If 3 billion/7 was right, then with 15 base acids, there would only be 2 occurrences of GATTACA. Clearly, 589,824 is not 2.

Now I see both sides of the issue and I’m very confused. I hope Son of Dex comes soon to explain the situation. Or failing that an expert in statistical mechanics.

And Punoqllads, I think scaling it down won’t work. It is obvious that in the majority of sequences of a small number won’t contain GATTACA. Therefore the states are nearly independent. However, in a 3 billion base pair sequence GATTACA is expected to appear many times. Many, many, states have a probability of zero for containing GATTACA. As you increase the number of bases, or increase the probability of GATTACA appearing, the estimate that all the bases have an equal probability goes down. By how much requires someone who knows more about this than me.

You can think that scaling it down won’t work, but you will be wrong. You can use mathematical induction to show that for N base pairs, the same formula will hold true for N+1 base pairs.

I have absolutely no idea what point you are trying to make. To find the expected value, you iterate through all the possible strings, sum the number of times you see GATTACA, and divide by the total number of strings you checked. Adding an additional base pair makes the likelihood of GATTACA appearing go up, not down.

Ok, I’ll try and make myself clearer. Let’s say we fixed it that GATTACA had 50% chance of appearing in any seven letter sequence. Now if we look at the human genome, by your method we would expect 1.5 billion appearences of GATTACA ( (1/2)*(3 billion - 6) ). This is clearly ridiculous. The maximum number of time ANY seven letter sequence could appear is 3 billion/7. Do you see what I am saying about not all 3 billion states having an equal probability? Maybe the source of the confusion is something I mistyped.

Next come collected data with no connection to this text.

Lemma call_sleeps_witness :
  slept (snd (call env0 "latency_tool" ∅
                (__init__ (mkEmulatorConfig [latency_mock] 50%float false) ∅)))
  = [(100 / 1000)%float].
Proof.
  destruct (call_sleeps env0 "latency_tool" ∅
              (__init__ (mkEmulatorConfig [latency_mock] 50%float false) ∅)
              latency_mock eq_refl)
    as (r & Hr & Hown & _).
  change (fst (_select_response env0 latency_mock ∅
                 (__init__ (mkEmulatorConfig [latency_mock] 50%float false) ∅)))
    with (@inr exn _ (mkMockResponse 200 ∅ 100%float ∅)) in Hr.
  injection Hr as <-. rewrite Hown; reflexivity.
Defined.

(** X9.  The responses that the engine builds itself carry no latency: a
    call that is fault-injected, served by the [error] policy, or served
    from an empty pool waits the default latency when that is above zero,
    and does not wait otherwise, whatever latencies the pool declares. *)
Theorem synthetic_responses_wait_default env name input_data s mock :
  _mocks (self s) !! name = Some mock ->
  fault_injected env mock = true \/
  behavior mock = MockBehavior.error \/
  responses mock = [] ->
  slept (snd (call env name input_data s)) =
  (slept s ++
   if PrimFloat.ltb 0 (default_latency_ms (_config (self s)))
   then [(default_latency_ms (_config (self s)) / 1000)%float] else [])%list.
Proof.
  intros Hm Hcase.
  assert (exists r, _select_response env mock input_data s = (inr r, s) /\
                    latency_ms r = 0%float) as (r & Hsel & Hlat).
  { destruct (fault_injected env mock) eqn:Hf.
    - exists (injected_error mock). split; [|reflexivity].
      apply select_fault, Hf.
    - destruct (decide (behavior mock = MockBehavior.error)) as [Hb|Hb].
      + exists (tool_error mock). split; [|reflexivity].
        apply select_error; assumption.
      + destruct Hcase as [?|[?|He]]; try congruence.
        exists (MockResponse_of 200 ∅). split; [|reflexivity].
        apply select_empty; assumption. }
  rewrite (call_registered _ _ _ _ _ _ _ Hm Hsel). simpl.
  rewrite finish_slept. unfold sleep_of. rewrite Hlat. reflexivity.
Qed.

Lemma synthetic_responses_wait_default_witness :
  let slow_error :=
    mkToolMock "error_tool" MockBehavior.error
      [mkMockResponse 200 ∅ 100%float ∅] 0%float None in
  slept (snd (call env0 "error_tool" ∅
                (__init__ (mkEmulatorConfig [slow_error] 50%float true) ∅)))
  = [(50 / 1000)%float].
Proof.
  cbv zeta.
  rewrite (synthetic_responses_wait_default env0 "error_tool" ∅
             (__init__
                (mkEmulatorConfig
                   [mkToolMock "error_tool" MockBehavior.error
                      [mkMockResponse 200 ∅ 100%float ∅] 0%float None]
                   50%float true) ∅)
             (mkToolMock "error_tool" MockBehavior.error
                [mkMockResponse 200 ∅ 100%float ∅] 0%float None)).
  - reflexivity.
  - reflexivity.
  - right. left. reflexivity.
Defined.

(** X10.  A latency that is not a number passes the latency validator,
    which only refuses values below zero (the error_rate validator refuses
    it), and a response that carries it is treated as having no latency:
    the call waits the default latency when that is above zero, and does
    not wait otherwise. *)
Theorem nan_latency_waits_default env name input_data s r :
  fst (call env name input_data s) = inr r ->
  latency_ms r = PrimFloat.nan ->
  latency_must_be_non_negative (latency_ms r) = true /\
  error_rate_must_be_fraction PrimFloat.nan = false /\
  slept (snd (call env name input_data s)) =
  (slept s ++
   if PrimFloat.ltb 0 (default_latency_ms (_config (self s)))
   then [(default_latency_ms (_config (self s)) / 1000)%float] else [])%list.
Proof.
  intros Hcall Hnan. rewrite (call_slept _ _ _ _ _ Hcall).
  unfold sleep_of. rewrite Hnan. repeat split.
Qed.

Lemma nan_latency_waits_default_witness :
  let odd :=
    mkToolMock "t" MockBehavior.static
      [mkMockResponse 200 ∅ PrimFloat.nan ∅] 0%float None in
  slept (snd (call env0 "t" ∅
                (__init__ (mkEmulatorConfig [odd] 50%float true) ∅)))
  = [(50 / 1000)%float].
Proof.
  cbv zeta.
  apply (nan_latency_waits_default env0 "t" ∅
           (__init__
              (mkEmulatorConfig
                 [mkToolMock "t" MockBehavior.static
                    [mkMockResponse 200 ∅ PrimFloat.nan ∅] 0%float None]
                 50%float true) ∅)
           (mkMockResponse 200 ∅ PrimFloat.nan ∅));
    reflexivity.
Defined.

(** ** Validity of what is returned *)

(** X11.  Whatever [call] returns is a response that the validators of
    [MockResponse] accept, provided the pool of the mock holds only such
    responses: the 500 and 200 responses that the engine builds itself are
    always accepted. *)
Theorem call_returns_valid env name input_data s mock r :
  _mocks (self s) !! name = Some mock ->
  (forall r', r' ∈ responses mock -> MockResponse_valid r' = true) ->
  fst (call env name input_data s) = inr r ->
  MockResponse_valid r = true.
Proof.
  intros Hm Hpool Hcall.
  pose proof (call_spec env name input_data s) as H. rewrite Hm in H.
  destruct H as (r' & Hsel & Heq). rewrite Heq in Hcall. simpl in Hcall.
  unfold call_outcome in Hcall.
  destruct (wait_raises env (_config (self s)) r'); [discriminate|].
  injection Hcall as ->.
  destruct (fault_injected env mock) eqn:Hf.
  - rewrite (select_fault env mock input_data s Hf) in Hsel.
    injection Hsel as <- _. reflexivity.
  - destruct (select_policy_result _ _ _ _ _ _ Hf Hsel)
      as [[_ ->]|[(_ & _ & ->)|[_ Hin]]]; [reflexivity|reflexivity|].
    apply Hpool, Hin.
Qed.

Lemma call_returns_valid_witness :
  MockResponse_valid (MockResponse_of 200 {[ "step" := PInt 1 ]}) = true.
Proof.
  apply (call_returns_valid env0 "seq_tool" ∅ (__init__ multi_mock_config ∅)
           sequential_mock (MockResponse_of 200 {[ "step" := PInt 1 ]}));
    [reflexivity| |reflexivity].
  intros r Hin. simpl in Hin.
  repeat (apply elem_of_cons in Hin as [->|Hin]; [reflexivity|]).
  apply elem_of_nil in Hin. destruct Hin.
Defined.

This should say that the estimate of all the states having equal probability (and hence independent) goes down. You are making an estimate that all 3 billion base have an equal probability, (1/4)^7, of having GATTACA. This is clearly not true based on my example of changing the probability. Some states have a probability of (1/4)^7 and some have a probability of zero (because they are near other GATTACA’s). Is (1/4)^7 close enough to zero for this not to matter? I don’t know.

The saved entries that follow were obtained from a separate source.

Lemma win_rate_bounds (returns_list : list fval) points :
  exists w, win_rate (stats_of returns_list points) = Fin w /\
            (0 <= w)%Q /\ (w <= 100)%Q.
Proof.
  destruct returns_list as [|r rl]; [exists 0%Q; simpl; split; [reflexivity|lra]|].
  unfold stats_of. cbn [win_rate].
  set (l := r :: rl).
  set (wins := length (List.filter (fun r0 => fgtb r0 (Fin 0)) l)).
  assert (Hw : wins <= length l)
    by (apply sublist_length, CleaningFacts.filter_sublist).
  assert (Hn : 0 < length l) by (simpl; lia).
  rewrite (fdiv_of_nat _ _ Hn). unfold hundred. cbn [fmul].
  eexists. split; [reflexivity|].
  pose proof (Bollinger.inject_nat_pos _ Hn) as Hpos.
  pose proof (inject_nat_le _ _ Hw) as Hle.
  pose proof (inject_nat_le 0 wins (Nat.le_0_l _)) as H0.
  change (inject_Z (Z.of_nat 0)) with 0%Q in H0.
  set (W := inject_Z (Z.of_nat wins)) in *.
  set (N := inject_Z (Z.of_nat (length l))) in *.
  assert (Hq0 : (0 <= W / N)%Q).
  { apply Qle_shift_div_l; [exact Hpos|]. lra. }
  assert (Hq1 : (W / N <= 1)%Q).
  { apply Qle_shift_div_r; [exact Hpos|]. lra. }
  split; lra.
Qed.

I’m not sure about the scaling factor; whether it is a valid change or not. I’ll have to think about that.

To clarify my clarification, I should say the estimate is less valid. This is what I mean by “goes down.”

That’s because the setup itself is invalid. The fact that GATTACA can’t overlap on a shifted copy of itself contradicts the initial assumption that the probability of it occurring in any seven-letter sequence is 50%. It’s the statistical equivalent of dividing by zero — you get a nonsense answer.

I see what you’re saying. You’re wrong. There are not 3 billion states; there are 4^3,000,000,000 states. That’s about a 1 with 1.8 billion zeros after it. The minimum number of times GATTACA will appear is 0. The maximum number of times GATTACA will appear is 428,571,428. The average number of times GATTACA will appear is about 183,000. Look, I wrote a Monte Carlo algorithm to check it out, and even it agrees with me:



#include <stdio.h>
#include <stdlib.h>

#define ACIDS 3000000000
#define A 0
#define C 1
#define G 2
#define T 3

unsigned int gattaca = (G << 12) + (A << 10) + (T << 8) +
 (T << 6) + (A << 4) + (C << 2) + (A << 0);
unsigned int gatmask = (1 << 14) - 1;
#define nextGat(num) (((num) << 2)&gatmask) | ((random() >> 9)&0x3)

main()
{
  unsigned int i, count, current;
  for(i = 0, count = 0, current = 0; i <= ACIDS;
      i++, current = nextGat(current)) {
    count += current == gattaca;
  }
  printf("Found %u occurrences out of %u base acids.
", count, ACIDS);
}


I ran it three separate times, with 30M, 300M, and 3B base pairs. The results were:



Found 1899 occurrences out of 30000000 base acids.
Found 18206 occurrences out of 300000000 base acids.
Found 182780 occurrences out of 3000000000 base acids.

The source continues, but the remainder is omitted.